▶ DIRECTIONS FOR THIS TASK: Count how many lines in the data hold the word "exists", and give that number alone.

Records from a collection:
'''

(* ===== verification/ShVarScope.v ===== *)
(** * sh variables: function scopes

    [local] and the return from a function: what [mklocal] saves and
    [poplocalvars] restores, for every run of assignments, [unset], [export],
    [readonly] and [local] in between. *)

From Stdlib Require Import ZArith Lia List Bool String Ascii.
From stdpp Require Import base tactics list numbers strings.
From S2P Require Import Prelude CLib ShVar ShVarFacts.

Local Open Scope string_scope.
Local Open Scope bool_scope.
Local Open Scope Z_scope.

(** The view an entry of the stack puts back. *)
Definition saved_view (lv : localvar) : avar :=
  match lv with
  | LOld _ flags text =>
      if Z.land flags (Z.lor VUNSET VSTRFIXED) =? VUNSET then absent else view_text flags text
  | _ => absent
  end.

(** What [mklocal] saves of the variable [n]: its view, except that the attributes of
    a variable that is unset and has no static structure are not kept. *)
Definition restored (s : sh) (n : string) : avar :=
  match find_var n (vartab s) with
  | Some v =>
      if Z.land (v_flags v) (Z.lor VUNSET VSTRFIXED) =? VUNSET then absent else view s n
  | None => absent
  end.

Lemma has_land fl a b : Z.land fl (Z.lor a b) = a -> Z.land b a = 0 -> a <> 0 -> has fl a = true.
Proof.
  intros H Hd Ha. unfold has. assert (Z.land fl a = a) as ->.
  { apply Z.bits_inj'. intros n Hn.
    apply (f_equal (fun z => Z.testbit z n)) in H. apply (f_equal (fun z => Z.testbit z n)) in Hd.
    rewrite !Z.land_spec, ?Z.lor_spec, ?Z.bits_0 in *.
    by destruct (Z.testbit fl n), (Z.testbit a n), (Z.testbit b n). }
  by destruct (Z.eqb_spec a 0).
Qed.

(** The value is always restored, and so are the attributes of a set variable. *)
Lemma restored_value s n : a_val (restored s n) = a_val (view s n).
Proof.
  unfold restored, view. destruct (find_var n (vartab s)) as [v|]; [|done].
  destruct (Z.eqb_spec (Z.land (v_flags v) (Z.lor VUNSET VSTRFIXED)) VUNSET) as [E|]; [|done].
  unfold view_text. simpl. by rewrite (has_land _ _ _ E).
Qed.

Lemma restored_set s n : is_Some (a_val (view s n)) -> restored s n = view s n.
Proof.
  rewrite <- restored_value. unfold restored. destruct (find_var n (vartab s)); [|by intros [? ?]].
  case_match; [by intros [? ?]|done].
Qed.

(** What returning would leave in [n], whose current view is [cur]. *)
Fixpoint pend (ls : list localvar) (cur : avar) (n : string) : avar :=
  match ls with
  | [] => cur
  | lv :: ls => pend ls (if decide (lv_name lv = Some n) then saved_view lv else cur) n
  end.

Lemma pend_no_local ls cur n : ~ has_local n ls -> pend ls cur n = cur.
Proof.
  unfold has_local. induction ls as [|lv ls IH]; simpl; [done|].
  rewrite elem_of_cons. intros H. rewrite decide_False by (intros E; apply H; by left).
  apply IH. intros Hin. apply H. by right.
Qed.

Lemma pend_local ls a b n : has_local n ls -> pend ls a n = pend ls b n.
Proof.
  unfold has_local. revert a b. induction ls as [|lv ls IH]; intros a b; simpl;
    [by intros H%not_elem_of_nil|].
  rewrite elem_of_cons. intros H. case_decide as E; [done|].
  apply IH. destruct H; [congruence|done].
Qed.

Lemma has_local_cons n lv ls : has_local n (lv :: ls) <-> Some n = lv_name lv \/ has_local n ls.
Proof. unfold has_local. rewrite fmap_cons. apply elem_of_cons. Qed.

#[export] Instance has_local_dec n ls : Decision (has_local n ls).
Proof. unfold has_local. apply _. Defined.

(** ** [mklocal] *)

Lemma hd_name_part n : is_name (hd n) = true -> hd (name_part n) = hd n /\ exists c r, n = String c r /\ c <> "="%char.
Proof.
  destruct n as [|c n]; simpl; [done|]. case_decide as E; [by subst|]. eauto.
Qed.

Lemma in_name_part_idem n : in_name_part (name_part n) = in_name_part n.
Proof.
  induction n as [|c n IH]; simpl; [done|]. case_decide; simpl; [done|].
  case_decide; [done|]. by rewrite IH.
Qed.

Lemma goodvar_name_part n : goodvar (name_part n) = goodvar n.
Proof.
  unfold goodvar. destruct n as [|c n]; simpl; [done|]. case_decide as E; simpl.
  - by subst.
  - by rewrite in_name_part_idem.
Qed.

Lemma goodvar_not_dash n : goodvar n = true -> n <> "-".
Proof. by intros H ->. Qed.

Lemma view_same s m n : name_part m = name_part n -> view s m = view s n.
Proof. intros E. unfold view. by rewrite (find_var_same _ _ _ E). Qed.

Lemma restored_same s m n : name_part m = name_part n -> restored s m = restored s n.
Proof. intros E. unfold restored. by rewrite (find_var_same _ _ _ E), (view_same _ _ _ E). Qed.

Definition linv (s : sh) : Prop :=
  inv s /\ forcelocal s = 0 /\ forall n, has_local n (localvars s) -> goodvar n = true.

(** The stack grew by one entry, which holds what [s] had. *)
Definition pushed (s s' : sh) : Prop :=
  exists lv, localvars s' = lv :: localvars s /\
    forall n, lv_name lv = Some n -> saved_view lv = restored s n /\ goodvar n = true.

Definition pushed_as (n : string) (s s' : sh) : Prop :=
  exists lv, localvars s' = lv :: localvars s /\ lv_name lv = Some (name_part n) /\
    saved_view lv = restored s n /\ goodvar n = true.

Lemma pushed_as_pushed n s s' : pushed_as n s s' -> pushed s s'.
Proof.
  intros (lv & El & Hn & Hs & Hg). exists lv. split; [done|]. intros m Em. simplify_eq.
  rewrite goodvar_name_part, Hs. split; [|done]. apply restored_same. by rewrite name_part_idem.
Qed.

'''

▶ WRITTEN REPLY: 4